HRB: why it's not being bombarded with shorting

Discussion in 'Stocks' started by Option Trader, Dec 27, 2007.

  1. Everyone knows HRB is in deap trouble, and usually the short vultures would have attacked already much sooner. But here, the stock has not yet plummetted??

    Is this only because of the large institutional holding?
    Is the only thing the shorts are looking for is retail traders on the other side?
  2. ET70424


    In past years, $30 was a formidable resistance area for HRB (H R Block), with $18 being strong support

    Later, the upside barrier lowed to $24-$25 or so, while the support area still hovers around $18.

    Until that $18 is worn out, which is not happening yet, it is unlikely to see substantial downside from current levels (stock closed at $17.93 today, Dec. 27, 2007)
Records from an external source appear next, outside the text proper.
(* ===== verification/AccessProps.v ===== *)
(** * Properties of registration, access control and listings

    Who may register under which name and with which rights, who may reach
    which resource, and what [ListAgents] and [ListConversationMessages] of
    [pkg/bus/store.go] return. *)
From stdpp Require Import gmap strings list relations sorting.
From Stdlib Require Import ZArith Lia Ascii.
From S2P Require Import Prelude GoBase Sha256 Json Types Scope Config Auth Ring State Push Inbox Observe Structure Sweep SweepSpec Conversations Agents Wakeup History Send SendSpec Poll Lifecycle Queries System Scenario.

(** ** Registration *)

(** Only the agent table, the agent's inbox and the stream differ: an inbox that
    exists is kept, a first registration opens an empty one. *)
Record only_agent (s s' : Store) (a : Agent.t) : Prop := {
  oa_agents : agents s' = <[Agent.AgentID a := a]> (agents s);
  oa_messages : messages s' = messages s;
  oa_conversations : conversations s' = conversations s;
  oa_listed : conversationMessages s' = conversationMessages s;
  oa_receipts : idempotency s' = idempotency s;
  oa_kept : ∀ b L, b ≠ Agent.AgentID a ∨ is_Some (agents s !! b) →
    represents s b L → represents s' b L;
  oa_opened : agents s !! Agent.AgentID a = None → represents s' (Agent.AgentID a) [] }.

Lemma only_agent_store E s a ty d c ids t :
  structure_ok s →
  only_agent s (publishLocked E ty d c ids t
    (ensure_inbox (Agent.AgentID a) (set_agents (<[Agent.AgentID a := a]> (agents s)) s))) a.
Proof.
  intros Hs. set (s1 := ensure_inbox _ _).
  assert (∀ b, inbox (publishLocked E ty d c ids t s1) b = inbox s1 b ∧
    base (publishLocked E ty d c ids t s1) b = base s1 b) as Hpub.
  { intros b. by destruct (publishLocked_inbox E ty d c ids t s1 b) as (? & ? & _). }
  assert (∀ b L, represents s1 b L → represents (publishLocked E ty d c ids t s1) b L) as Hrep.
  { intros b L. unfold represents. by destruct (Hpub b) as [-> ->]. }
  destruct (publishLocked_frame E ty d c ids t s1).
  assert (inboxes s !! Agent.AgentID a = None ↔ agents s !! Agent.AgentID a = None) as Hdom.
  { by rewrite <-!not_elem_of_dom, (so_inboxes _ Hs). }
  constructor; rewrite ?of_agents, ?of_messages, ?of_conversations, ?of_convmsgs, ?of_idem;
    try (unfold s1, ensure_inbox; by case_match).
  - intros b L Hb HL. apply Hrep. unfold s1, ensure_inbox. cbn.
    destruct (inboxes s !! Agent.AgentID a) eqn:Ei; [done|].
    assert (Agent.AgentID a ≠ b).
    { intros <-. destruct Hb as [?|[x Hx]]; [done|]. rewrite (proj1 Hdom) in Hx; done. }
    unfold represents, inbox, base in *. cbn. by rewrite !lookup_insert_ne.
  - intros Hn%Hdom. apply Hrep. unfold s1, ensure_inbox. cbn. rewrite Hn.
    unfold represents, inbox, base. cbn. by rewrite !lookup_insert_eq.
Qed.

(** The effect of a registration.  A refusal leaves the swept store or the
    untouched one.  Success stores the agent under its trimmed name, active
    until the lease asked for (or the default one) ends, keeps the time of its
    first registration and its inbox, and changes nothing else; its scopes and
    grants are the server's, whatever the caller claimed. *)
Theorem RegisterAgent_effect E o now input s s' r :
  sinv E s → RegisterAgent E o now input s = (s', r) →
  let s1 := sweepLocked E o now s in
  match r with
  | Err _ => s' = s ∨ s' = s1
  | Ok a =>
      let ttl := RegisterAgentInput.TTLSeconds input in
      Agent.AgentID a = TrimSpace (RegisterAgentInput.AgentID input) ∧
      Agent.AllowedScopes a = agentAllowedScopes E (Agent.AgentID a) ∧
      Agent.SharedGrants a = agentSharedGrants E (Agent.AgentID a) ∧
      Agent.Status a = AgentStatusActive ∧
      Agent.ExpiresAt a = now + seconds (Agent.TTLSeconds a) ∧
      Agent.TTLSeconds a =
        (if decide (0 < ttl) then ttl else int_seconds (Config.DefaultRegistrationTTL (cfg E))) ∧
      Agent.RegisteredAt a = from_option Agent.RegisteredAt now (agents s1 !! Agent.AgentID a) ∧
      only_agent s1 s' a
  end.
Proof.
  intros Hs. cbv zeta. unfold RegisterAgent.
  destruct (registration E now input) as [a|e] eqn:Er; [|intros [= <- <-]; by left].
  cbv zeta. apply (sweepLocked_sinv E o now) in Hs.
  generalize dependent (sweepLocked E o now s). intros s1 Hs.
  destruct (authorizeAgentForName _ _ _); intros [= <- <-]; [by right|].
  pose proof (registration_id _ _ _ _ Er) as Hid.
  destruct (registration_policy _ _ _ _ Er) as (_ & _ & Hsc & Hgr & _).
  assert (Agent.Status a = AgentStatusActive ∧ Agent.RegisteredAt a = now ∧
    Agent.ExpiresAt a = now + seconds (Agent.TTLSeconds a) ∧ Agent.TTLSeconds a =
      (if decide (0 < RegisterAgentInput.TTLSeconds input) then RegisterAgentInput.TTLSeconds input
       else int_seconds (Config.DefaultRegistrationTTL (cfg E)))) as (H1 & H2 & H3 & H4).
  { revert Er. unfold registration. cbv zeta. intros H.
    repeat (case_match; try done); injection H as <-; cbn; split_and!; try done;
      case_decide; prop_bool; done || lia. }
  pose proof (only_agent_store E s1) as Ho.
  destruct (agents s1 !! Agent.AgentID a) as [old|] eqn:Eo; cbn; rewrite ?Eo; split_and!; try done.
  - by apply (Ho (Agent.set_RegisteredAt (Agent.RegisteredAt old) a)), Hs.
  - by apply (Ho a), Hs.
Qed.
    To short HRB now would be shorting at a potential support area, and indeed likely a fairly strong support area. This is assuming quite significant upside risk with limited and below average prospects for downside gain/profit.

  3. All the other stocks with subprime exposure have collapsed. HRB handled the worse of the cases. Support points mean something only if there is something to support.
  4. subban


    I thought this thing would tank too. It seems the option one debacle of 1 bill in cmo's was only a small part of their balance sheet.
  5. It's only a question of when IMO.
    But meanwhile, just commenting that the shorts are not attracted to it because they'd rather fight stocks that are not being supported. Shorting HRB means fighting instititional holders.